Right now I own my own business and have so few write-offs, if I could this would be a massive benefit to me. I pay so much in personal taxes each year... it's hard to take. 

And secondly, just so I fully understand how this works, if in say 20 years I sold this rental and it was the same $200k I bought it for (I know that's highly unlikely), I would have no tax repercussions because there is no capital gain? 

If I sold for 300k though, then I would be taxed 50k of that (100k difference) at my personal income tax rate? 

Thanks in advance.


----------



## balexis (Apr 4, 2009)

> If I rent that out for $1100, thus just breaking event and not making any profit whatsoever on a month to month basis, can I still claim mortgage interest expense against my own personal income on my tax return?


That is correct, you can claim mortgage interest, thus leading to a net loss at the end of the year.

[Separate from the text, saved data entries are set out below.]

(* ===== verification/Startup.v ===== *)
(** * Starting the server

    Model of [crates/snapstore-server/src/startup.rs]: the version file, the
    opening of the metadata database and the store, the removal of corrupt
    manifests and the reconciliation of nodes whose snapshot is gone.  The
    result of SQLite's own integrity check is a parameter; log lines are
    left out. *)

From S2P Require Import Prelude Types Manifest LocalProto Fs Pack Index Names ReadCache PageStore SnapStore StoreGc.
From S2P Require Import Sql Meta MetaRead GcCycle.

Definition STORE_VERSION : bytes := [Byte.x31; Byte.x0a].
Definition STORE_VERSION_FILE : string := "STORE_VERSION".

Inductive StartupError :=
  | StartIo (e : io_error)
  | VersionMismatch (found : bytes)
  | MetaIntegrity (e : MetaError)
  | MetaOpen (e : MetaError)
  | StoreOpen (e : SnapError).

(** The settings of [ServerConfig] that start-up reads. *)
Record StartupConfig := mk_startup_config {
  sc_input_log_max_bytes : option Z;
  sc_write_buf_size : option Z;
  sc_max_pack_bytes : option Z;
  sc_read_handle_cap : option nat }.

Definition sc_meta (c : StartupConfig) : MetaConfig :=
  mk_meta_config (default DEFAULT_INPUT_LOG_MAX_BYTES (sc_input_log_max_bytes c)).
Definition sc_pages (c : StartupConfig) : StoreOptions :=
  PageStore.mk_opts (default (4 * 1024 * 1024) (sc_write_buf_size c)) (default PACK_MAX_BYTES (sc_max_pack_bytes c))
    (default 256%nat (sc_read_handle_cap c)).

(** ** Step 1: the version file *)

Definition write_version : io unit :=
  let! f := open_truncate STORE_VERSION_FILE in
  write_all_ f STORE_VERSION ;!
  sync_data f.

(** [read_to_string] refuses bytes that are not UTF-8. *)
Definition check_version : M fs StartupError unit := λ s,
  match path_len STORE_VERSION_FILE s with
  | (Ok _, s') =>
      (let! content := imap_err StartIo (read_file STORE_VERSION_FILE) in
       fail_if negb (LocalProto.utf8_valid content) with StartIo EOther in
       fail_if negb (bool_decide (content = STORE_VERSION)) with VersionMismatch content in
       iret tt) s'
  | (_, s') => imap_err StartIo write_version s'
  end.

(** ** Step 4: manifests with a bad footer *)

Inductive violation := BadStem | TooShort | BadFooter | WrongName.

Definition count_integrity (m : Metrics) : Metrics :=
  mk_metrics (pages_new_total m) (pages_dup_total m) (nodes_frontier m) (nodes_expanded m) (nodes_pruned m) (nodes_goal m)
    (integrity_errors m + 1) (pc_bytes_in m) (pc_bytes_out m) (pc_batches_put m) (pc_batches_get m) (pc_clients m) (pc_crosscheck_mismatch m)
    (gc_cycles_total m) (gc_pages_reclaimed_total m) (gc_bytes_reclaimed_total m) (gc_manifests_deleted_total m)
    (gc_nodes_reaped_total m) (gc_packs_compacted_total m) (gc_running m).

(** The tree and the metrics. *)
Abbreviation TM A := (M (tree * Metrics) Empty_set A).

Definition tree_io {A} (c : io A) : TM (res io_error A) := zoom fst (λ t w, (t, w.2)) (itry (in_fs c)).

Section startup.
Context `{Blake3, Zstd, Crc32, Scan} (unix_now : Z).

(** What [check_spm_integrity] finds in the bytes of a file. *)
Definition check_spm_bytes (expected_ref bs : bytes) : option violation :=
  if zlen bs <? 32 then Some TooShort else
  let body := sub 0 (zlen bs - 32) bs in
  let computed := blake3 body in
  let stored_footer := sub (zlen bs - 32) (zlen bs) bs in
  if negb (bool_decide (computed = stored_footer)) then Some BadFooter else
  if negb (bool_decide (computed = expected_ref)) then Some WrongName else None.

(** A stem that is not hexadecimal, and a file that cannot be read, are no
    violation: both [?] return [None]. *)
Definition check_spm_integrity (path stem : string) : TM (option violation) :=
  if negb (String.length stem =? 64)%nat then iret (Some BadStem) else
  match hex_to_32 stem with
  | None => iret None
  | Some expected_ref =>
      let! bs := tree_io (read_file path) in
      iret (match bs with Ok bs => check_spm_bytes expected_ref bs | _ => None end)
  end.

Definition purge_file (d name : string) : TM unit :=
  match strip_suffix ".spm" name with (* [path.extension() == Some("spm")] *)
  | None | Some EmptyString => iret tt
  | Some stem =>
      let path := d +:+ "/" +:+ name in
      let! v := check_spm_integrity path stem in
      match v with
      | None => iret tt
      | Some _ =>
          let! _ := tree_io (remove_file path) in
          imod (λ w, (w.1, count_integrity w.2))
      end
  end.

Definition purge_shard (d : string) : TM unit :=
  let! names := zoom fst (λ t w, (t, w.2)) (itry (read_shard d)) in
  match names with
  | Ok names => ifor names (purge_file d)
  | _ => iret tt
  end.

Definition purge_bad_footer_manifests : TM unit := λ w,
  match tree_io (syscall (iret (elements (t_dirs w.1)))) w with
  | (Ok (Ok shards), w') => ifor shards purge_shard w'
  | (_, w') => (Ok tt, w')
  end.

(** ** Step 5: nodes whose snapshot is gone *)

Abbreviation WM A := (M (world Server) Empty_set A).

Definition meta_try {A} (c : M MetaDb MetaError A) : WM (res MetaError A) :=
  itry (zoom (λ w : world Server, sv_meta w.2) (λ m w, (w.1, set_meta_db m w.2)) c).

Definition prune_update (n : NodeId) : NodeUpdate :=
  mk_update n (Some Pruned) (u_score (update_new n)) (u_attrs (update_new n)) (u_visit_delta (update_new n))
    (u_touch (update_new n)) (u_icount (update_new n)) (u_vns (update_new n)).

Definition reconcile_node (e : ExperimentId) (node : NodeRow) : WM unit :=
  if bool_decide (status node = Pruned) then iret tt else
  let! present := in_store (has_manifest (snapshot_ref_of node)) in
  if (present : bool) then iret tt else
  let! r := meta_try (call_u64 (UpdateNodes e [prune_update (node_id node)])) in
  match r with
  | Panic => ipanic
  | _ => imod (λ w, (w.1, set_metrics (count_integrity (sv_metrics w.2)) w.2))
  end.

(** The pages of one experiment; [Panic] when the fuel ends. *)
Fixpoint reconcile_pages (fuel : nat) (e : ExperimentId) (cursor : option Z) : WM unit :=
  match fuel with
  | O => ipanic
  | S fuel' =>
      let f := filter_new e in
      let f := mk_filter (q_experiment f) (q_status f) (q_parent f) (q_min_depth f) (q_max_depth f) (q_order f)
                 cursor (q_updated_after f) (Some 512) in
      let! nodes := meta_try (meta_query (query_nodes f)) in
      match nodes with
      | Panic => ipanic
      | Err _ => iret tt
      | Ok nodes =>
          match last nodes with
          | None => iret tt
          | Some l =>
              ifor nodes (reconcile_node e) ;!
              if zlen nodes <? 512 then iret tt else reconcile_pages fuel' e (Some (created_at l))
          end
      end
  end.

Definition reconcile_snapshot_refs (fuel : nat) : WM unit :=
  let! experiments := meta_try (meta_read list_experiments) in
  match experiments with
  | Panic => ipanic
  | Err _ => iret tt
  | Ok experiments => ifor experiments (λ e, reconcile_pages fuel e None)
  end.

(** ** The sequence *)

(** The data root, the database file with the faults of its readers, the
    store's disk and the metrics. *)
Record Boot := mk_boot {
  b_root : fs; b_conn : conn db; b_reads : list bool; b_disk : disk; b_metrics : Metrics }.

Definition on_root {A} (c : M fs StartupError A) : M Boot StartupError A :=
  zoom b_root (λ s b, mk_boot s (b_conn b) (b_reads b) (b_disk b) (b_metrics b)) c.
Definition root_call : M Boot StartupError unit := on_root (imap_err StartIo (syscall (iret tt))).
Definition on_disk {A} (c : M disk SnapError A) : M Boot StartupError A :=
  imap_err StoreOpen (zoom b_disk (λ k b, mk_boot (b_root b) (b_conn b) (b_reads b) k (b_metrics b)) c).

(** [integrity]: what [PRAGMA integrity_check] answers. *)
Definition open_metadata (new_uuid : bytes) (now : Z) (integrity : db → bool) (migrations : nat) (config : MetaConfig)
    : M Boot StartupError MetaDb := λ b,
  match open_meta new_uuid now migrations config (b_conn b) with
  | (Ok a, c) =>
      let m := mk_meta a true (b_reads b) in
      let '(r, m) := meta_read (λ d, if integrity d then Ok tt else Err MIo) m in
      let b := mk_boot (b_root b) c (md_read_faults m) (b_disk b) (b_metrics b) in
      match r with Ok _ => (Ok m, b) | Err e => (Err (MetaIntegrity e), b) | Panic => (Panic, b) end
  | (Err e, c) => (Err (MetaOpen e), mk_boot (b_root b) c (b_reads b) (b_disk b) (b_metrics b))
  | (Panic, c) => (Panic, mk_boot (b_root b) c (b_reads b) (b_disk b) (b_metrics b))
  end.

(** Steps 4 and 5 never fail; the server they leave is the result. *)
Definition clean_up (fuel : nat) (store : SnapshotStore) (meta : MetaDb) : M Boot StartupError (world Server) := λ b,
  match purge_bad_footer_manifests ((b_disk b).2, b_metrics b) with
  | (Ok _, (t, m)) =>
      match reconcile_snapshot_refs fuel ((store, ((b_disk b).1, t)), mk_server meta false m) with
      | (Ok _, w) => (Ok w, mk_boot (b_root b) (b_conn b) (b_reads b) w.1.2 (sv_metrics w.2))
      | (_, w) => (Panic, b)
      end
  | _ => (Panic, b)
  end.

Definition run_startup (new_uuid : bytes) (now : Z) (integrity : db → bool) (migrations fuel : nat) (config : StartupConfig)
    : M Boot StartupError (world Server) :=
  root_call ;!
  on_root check_version ;!
  root_call ;!
  let! meta := open_metadata new_uuid now integrity migrations (sc_meta config) in
  root_call ;!
  let! store := on_disk (open_with_options unix_now (sc_pages config) 1024) in
  clean_up fuel store meta.
End startup.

However, the general rule is that if the CRA thinks you have no reasonable expectation of profit, the loss will be denied.



> And secondly, just so I fully understand how this works, if in say 20 years I sold this rental and it was the same $200k I bought it for (I know that's highly unlikely), I would have no tax repercussions because there is no capital gain? If I sold for 300k though, then I would be taxed 50k of that (100k difference) at my personal income tax rate?

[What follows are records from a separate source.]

(* ===== verification/GcGrace.v ===== *)
(** * Tombstones and the garbage-collection cycle

    Which rows a cycle reaps: nothing outside the subtrees of tombstones
    that have reached the horizon.  Two ways in which the horizon and the
    reap do not do what they are meant to: a subtree pruned right after the
    fence gets no grace, and a row of a tombstoned subtree that is no longer
    PRUNED makes every later cycle fail before it collects anything. *)

From Stdlib Require Import Floats.SpecFloat.
From S2P Require Import Prelude Types Fs Index PageStore SnapStore StoreGc StoreGcInv.
From S2P Require Import Sql Meta MetaRead MetaInv MetaTree MetaSpec MetaQuery MetaBatch MetaHandle GcCycle GcCycleSpec.

Section grace.
Context {HB : Blake3} {HZ : Zstd} {HC : Crc32} {HS : Scan} (unix_now : Z) (config : MetaConfig).

(** ** Tombstones *)

Definition tomb_key (t : TombstoneRow) : node_key := key (tomb_experiment t) (tomb_node t).
Definition tomb_row (x : node_key * Z) : TombstoneRow := mk_tomb_row x.1.1 (as_u64 x.1.2) (as_u64 x.2).

Lemma tomb_row_key k s : i64_ok k.2 → tomb_key (tomb_row (k, s)) = k.
Proof. intros Hk. unfold tomb_key, tomb_row, key, node_id_to_sql. cbn. rewrite as_i64_u64 by done. by destruct k. Qed.

Lemma list_tombstones_spec n h d : db_ok config n d → 0 ≤ h →
  ∃ l, list_tombstones h d = Ok (tomb_row <$> l) ∧ (∀ x, x ∈ l ↔ d_tombs d !! x.1 = Some x.2 ∧ x.2 ≤ Z.min h (2 ^ 63 - 1)) ∧
    zlen l ≤ Z.of_nat (size (d_tombs d)).
Proof.
  intros Hd Hh. unfold list_tombstones. rewrite as_i64_id by (unfold i64_ok; lia).
  set (l := sort_by_key _ _). exists l.
  assert (∀ x, x ∈ l ↔ d_tombs d !! x.1 = Some x.2 ∧ x.2 ≤ Z.min h (2 ^ 63 - 1)) as Hl.
  { intros [k s]. unfold l. rewrite sort_by_key_perm, scan_perm, list_elem_of_filter, elem_of_map_to_list. cbn. tauto. }
  assert (zlen l ≤ Z.of_nat (size (d_tombs d))) as Hlen.
  { unfold zlen, l. rewrite sort_by_key_perm, scan_perm. apply Nat2Z.inj_le. rewrite <-length_map_to_list. apply length_filter. }
  split; [|done]. assert (Forall (λ x : node_key * Z, 1 ≤ zlen x.1.1 ≤ EXPERIMENT_ID_MAX_BYTES) l) as Hall.
  { apply Forall_forall. intros [k s] [Hk _]%Hl. apply (do_tombs _ _ _ Hd k s Hk). }
  clear Hl Hlen. induction Hall as [|x l' Hx Hall IH]; [done|]. cbn [rcollect].
  rewrite (proj2 (ExperimentId_new_ok x.1.1 x.1.1)) by done. cbn [map_err rbind]. by rewrite IH.
Qed.

(** ** What a cycle spares *)

Lemma subtree_from_sound d e fuel layer ids m :
  Forall (λ n, is_Some (d_nodes d !! (e, n))) layer → subtree_from fuel d e layer = Some ids → m ∈ ids → ∃ n, n ∈ layer ∧ below d e n m.
Proof.
  revert layer ids. induction fuel as [|fuel IH]; intros [|x layer] ids Hl; cbn [subtree_from]; try (intros [= <-]; by intros ?%elem_of_nil).
  set (l := x :: layer) in *. destruct (subtree_from fuel d e (l ≫= children d e)) as [rest|] eqn:Hr; [|done]. intros [= <-] Hm.
  change (m ∈ l ++ rest) in Hm. apply elem_of_app in Hm as [Hm|Hm].
  - exists m. split; [done|]. rewrite Forall_forall in Hl. destruct (Hl m Hm) as [r Hr']. by eapply below_self.
  - assert (Forall (λ n, is_Some (d_nodes d !! (e, n))) (l ≫= children d e)) as Hch.
    { apply Forall_forall. intros c (p & Hc & Hp)%list_elem_of_bind. apply elem_of_children in Hc as (r & Hr' & _). eauto. }
    destruct (IH _ _ Hch Hr Hm) as (n & (p & Hn & Hp)%list_elem_of_bind & Hb). apply elem_of_children in Hn as (r & Hr' & Hpar). exists p. split; [done|]. eapply below_trans; [|exact Hb].
      rewrite Forall_forall in Hl. destruct (Hl p Hp) as [pr Hpr]. eapply below_child; [by eapply below_self|done|done].
Qed.
Lemma subtree_sound d e n ids m : subtree d (e, n) = Some ids → m ∈ ids → below d e n m.
Proof.
  unfold subtree. destruct (d_nodes d !! (e, n)) as [r|] eqn:Hr; [|intros [= <-]; by intros ?%elem_of_nil]. intros Hs Hm.
  assert (Forall (λ n, is_Some (d_nodes d !! (e, n))) [n]) as Hl by (apply Forall_singleton; eauto).
  by destruct (subtree_from_sound d e _ [n] ids m Hl Hs Hm) as (x & ->%list_elem_of_singleton & Hb).
Qed.

(** [d] is [d0] less rows below the given tombstones. *)
Record reaped (ts : list node_key) (d0 d : db) : Prop := {
  rp_rows : ∀ k r, d_nodes d !! k = Some r → d_nodes d0 !! k = Some r;
  rp_kept : ∀ k r, d_nodes d0 !! k = Some r → (∀ t, t ∈ ts → ¬ (k.1 = t.1 ∧ below d0 t.1 t.2 k.2)) → d_nodes d !! k = Some r;
}.

Lemma below_reaped ts d0 d e n m : reaped ts d0 d → below d e n m → below d0 e n m.
Proof.
  intros Hr. induction 1 as [r Hn|m c r _ IH Hc Hp]; [eapply below_self; by eapply rp_rows|]. eapply below_child; [done|by eapply rp_rows|done].
Qed.

Lemma reaped_nodes ts d0 d d' : d_nodes d' = d_nodes d → reaped ts d0 d → reaped ts d0 d'.
Proof. intros He [Hr Hk]. split; by rewrite He. Qed.

Lemma reaped_delete ts d0 d e n z d' : reaped ts d0 d → key e n ∈ ts → delete_subtree (key e n) d = Ok (z, d') → reaped ts d0 d'.
Proof.
  intros Hd Hin. unfold delete_subtree. destruct (subtree d (key e n)) as [ids|] eqn:Hs; [|done]. intros Hr. rs_inv. split; cbn.
  - intros k r [Hk _]%map_lookup_filter_Some. by eapply rp_rows.
  - intros k r Hk Hsp. apply map_lookup_filter_Some. split; [by eapply rp_kept|]. intros [He Hm]. cbn in *.
    apply (Hsp _ Hin). split; [done|]. eapply below_reaped; [done|]. by eapply subtree_sound.
Qed.

Lemma reap_cycle_safe ts d0 d e n : reaped ts d0 d → key e n ∈ ts → safe (reaped ts d0) d (reap_tombstone_impl e n) (λ _ _, True).
Proof.
  intros Hd Hin. unfold reap_tombstone_impl, sql, node_exists. wp; [done|].
  match goal with Hs : delete_subtree _ _ = _ |- _ => pose proof (reaped_delete _ _ _ _ _ _ _ Hd Hin Hs) as Hd1 end. split; [done|].
  wp. split; [unfold delete_unused_logs in *; simplify_eq; by refine (reaped_nodes _ _ _ _ _ Hd1)|]. wp.
  unfold delete_tomb, delete_unused_logs in *. destruct (delete_key _ _). simplify_eq. split; [by refine (reaped_nodes _ _ _ _ _ Hd1)|by wp].
Qed.

Lemma reaped_meta ts d0 x d : reaped ts d0 d → reaped ts d0 (set_meta x d).
Proof. by apply reaped_nodes. Qed.

Definition reaped_meta_ok (ts : list node_key) (d0 : db) (m : MetaDb) : Prop := meta_ok config m ∧ reaped ts d0 (md_db m).

Lemma reaped_call ts d0 cmd m : (∀ n d, reaped ts d0 d → safe (reaped ts d0) d (dispatch_cmd cmd n config) (λ _ _, True)) →
  reaped_meta_ok ts d0 m → reaped_meta_ok ts d0 (meta_call cmd m).2.
Proof. intros Hc [Hm Hd]. split; [by apply meta_call_ok|]. apply (meta_call_keeps config (reaped ts d0)); [apply reaped_meta|done..]. Qed.

Lemma reap_each_reaped ts d0 l report m :
  reaped_meta_ok ts d0 m → Forall (λ t, tomb_key t ∈ ts) l → reaped_meta_ok ts d0 (reap_each l report m).2.
Proof.
  intros Hm Hl. revert report m Hm. induction Hl as [|t l Ht Hl IH]; intros report m Hm; cbn [reap_each]; [done|].
  unfold ibind at 1. set (cmd := ReapTombstone (tomb_experiment t) (tomb_node t)).
  assert (reaped_meta_ok ts d0 (call_u64 cmd m).2) as Hm1.
  { replace (call_u64 cmd m).2 with (meta_call cmd m).2 by (unfold call_u64, ibind; by destruct (meta_call cmd m) as [[[]|e|] m']).
    apply reaped_call; [|done]. intros n d Hr. cbn [dispatch_cmd cmd]. eapply safe_bind; [by apply reap_cycle_safe|]. intros. by wp. }
  destruct (call_u64 cmd m) as [[n|e|] m1]; cbn [snd] in *; [|done..]. unfold ibind. destruct (add_u64 (nodes_reaped report) n); cbn; [by apply IH|done..].
Qed.

Lemma set_gc_safe ts d0 d s : reaped ts d0 d → safe (reaped ts d0) d (set_gc_state_impl s) (λ _ _, True).
Proof.
  intros Hd. unfold set_gc_state_impl, sql. wp. split; [|by wp]. unfold update_gc in *. destruct (d_gc d) as [[g|]|]; simplify_eq; [|done].
  by refine (reaped_nodes _ _ _ _ _ Hd).
Qed.

(** ** The whole cycle *)

Section spares.
Context (ts : list node_key) (d0 : db).
Let P := reaped_meta_ok ts d0.

Definition spares (x y : Server) : Prop := P (sv_meta x) → P (sv_meta y).
#[local] Instance spares_preorder : PreOrder spares.
Proof. split; [by intros x Hx|]. intros x y z Hxy Hyz Hx. unfold spares in *. auto. Qed.

Lemma P_read {A} (f : db → res MetaError A) m : P m → P (meta_read f m).2.
Proof. intros [Hm Hd]. split; [by apply meta_read_ok|by rewrite meta_read_db]. Qed.

Lemma spares_in {A} (c : M MetaDb MetaError A) : (∀ m, P m → P (c m).2) → moves spares (in_meta c).
Proof. intros Hc w. rewrite in_meta_eq. cbn. intros Hx. by apply Hc. Qed.
Lemma spares_counter : moves spares read_counter.
Proof. apply moves_bind; [apply _|apply spares_in; intros; by apply P_read|]. intros s. apply moves_ret, _. Qed.

Lemma spares_set_gc s m : P m → P (call_unit (SetGcState s) m).2.
Proof.
  intros Hm. replace (call_unit (SetGcState s) m).2 with (meta_call (SetGcState s) m).2
    by (unfold call_unit, ibind; by destruct (meta_call (SetGcState s) m) as [[[]|e|] m']).
  apply reaped_call; [|done]. intros n d Hd. cbn [dispatch_cmd]. eapply safe_bind; [by apply set_gc_safe|]. intros. by wp.
Qed.

Lemma moves_map_err {X E F A} (R : X → X → Prop) (g : E → F) (c : GM X E A) : moves R c → moves R (imap_err g c).
Proof. intros Hc w. specialize (Hc w). unfold imap_err. by destruct (c w). Qed.
Lemma moves_of {X E A} (R : X → X → Prop) `{!PreOrder R} (r : res E A) : moves R (iof r).
Proof. intros w. by destruct r. Qed.

Lemma spares_begin hooks : moves spares (begin_cycle hooks).
Proof.
  intros w Hw. unfold begin_cycle. assert (P (cycle_roots hooks (sv_meta w.2)).2) as Hr.
  { unfold cycle_roots, ibind. pose proof (P_read (λ d, map_err MSqlite (gc_root_refs d)) _ Hw) as H1. unfold meta_query in *.
    destruct (meta_read _ (sv_meta w.2)) as [[roots|e|] m1]; cbn [snd] in *; [|done..]. destruct (hook_is hooks DropPinsFromRoots); [|done].
    pose proof (P_read (λ d, map_err MSqlite (list_pins d)) _ H1) as H2. by destruct (meta_read _ m1) as [[pins|e|] m2]. }
  destruct (cycle_roots hooks (sv_meta w.2)) as [r m]. cbn in Hr. rewrite in_store_eq.
  by destruct (begin_gc_epoch (iof r) w.1) as [[v|[]|] w1].
Qed.

Lemma spares_body fuel opts hooks elapsed prior report fence roots : (∀ p w, sv_meta (hook_at hooks p w).2 = sv_meta w.2) →
  moves spares (epoch_guard (cycle_body unix_now fuel opts hooks elapsed prior report fence roots)).
Proof.
  intros Hh. assert (moves spares (cycle_body unix_now fuel opts hooks elapsed prior report fence roots)) as Hb.
  { unfold cycle_body. apply moves_bind; [apply _|apply spares_counter|]. intros c. apply moves_bind; [apply _| |].
    { apply moves_map_err, moves_mark_sweep; [apply _|]. intros p w. unfold spares. by rewrite Hh. }
    intros sw. apply moves_bind; [apply _|apply spares_counter|]. intros f. apply moves_bind; [apply _|apply moves_of, _|]. intros cycles.
    apply moves_bind; [apply _|apply spares_in, spares_set_gc|]. intros _. apply moves_ret, _. }
  intros w. specialize (Hb w). unfold epoch_guard. destruct (cycle_body _ _ _ _ _ _ _ _ _ w) as [y w1]. by rewrite epoch_end_eq.
Qed.

Lemma spares_query {A B} (f : db → res SqlError A) (k : A → GM Server CycleError B) w x w' :
  P (sv_meta w.2) → ibind (in_meta (meta_query f)) k w = (x, w') →
  P (sv_meta w'.2) ∨ ∃ a w1, f (md_db (sv_meta w.2)) = Ok a ∧ md_db (sv_meta w1.2) = md_db (sv_meta w.2) ∧ P (sv_meta w1.2) ∧ k a w1 = (x, w').
Proof.
  intros Hw. unfold ibind, meta_query. rewrite in_meta_eq. set (g := λ d, map_err MSqlite (f d)). pose proof (P_read g _ Hw) as Hp.
  pose proof (meta_read_db g (sv_meta w.2)) as Hd. pose proof (meta_read_value g (sv_meta w.2)) as Hv.
  destruct (meta_read g (sv_meta w.2)) as [[a|e|] m]; cbn [fst snd map_err] in *; [|intros [= <- <-]; by left..].
  intros Hk. right. specialize (Hv a eq_refl). unfold g in Hv. destruct (f (md_db (sv_meta w.2))) as [a'| |]; cbn in Hv; simplify_eq. by exists a, (w.1, set_meta_db m w.2).
Qed.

There is a concept of capital vs current costs in a rental. Some expenses (such as acquisition costs) cannot be claimed in expense, instead they must be capitalized (added) to the cost of acquisition. So when you sell, you are taxed on (selling price) - (acquisition price + capital costs). It is crucial that you understand the difference between capital costs and current costs, as it can have a high impact on your cashflow and general profitability. See these links:

http://www.cra-arc.gc.ca/tx/bsnss/tpcs/rntl/crcp-eng.html
http://www.cra-arc.gc.ca/tx/bsnss/tpcs/rntl/cca-dpa/menu-eng.html

Except this "detail", your understanding of capital gain for a rental unit is roughly the same as mine.


----------



## Spudd (Oct 11, 2011)

However, you'd be making money off the rental in the money that goes towards paying down the mortgage principle. The entire rent amount would be added to your personal income before the expenses would be deducted. The net should be a slight increase to your personal income, not a decrease (because you can only deduct the interest/condo fees/property tax, and not the principle repayments).


----------



## Michelle83 (Oct 9, 2012)

Thanks for both of the replies and the links - that's very helpful. 



Spudd said:


> However, you'd be making money off the rental in the money that goes towards paying down the mortgage principle. The entire rent amount would be added to your personal income before the expenses would be deducted. The net should be a slight increase to your personal income, not a decrease (because you can only deduct the interest/condo fees/property tax, and not the principle repayments).


Okay, so just so I understand this, let's use some example figures (just chosen somewhat randomly for illustration purposes). 

Let's say I make 100k/year. I pay personal income tax right now of$30k. 

Now I own a condo I am charging $1000 rent for/month. This breaks down to $600 mortgage (say 100 principle, 500 interest) and $400 for condo fees/ property tax. 

So I am going to add $12000 to my yearly salary ($1000 X12) and then would subtract the expenses of $500 for mortgage interest and $400 for condo fees/property taxes for a net income now of $101,200? 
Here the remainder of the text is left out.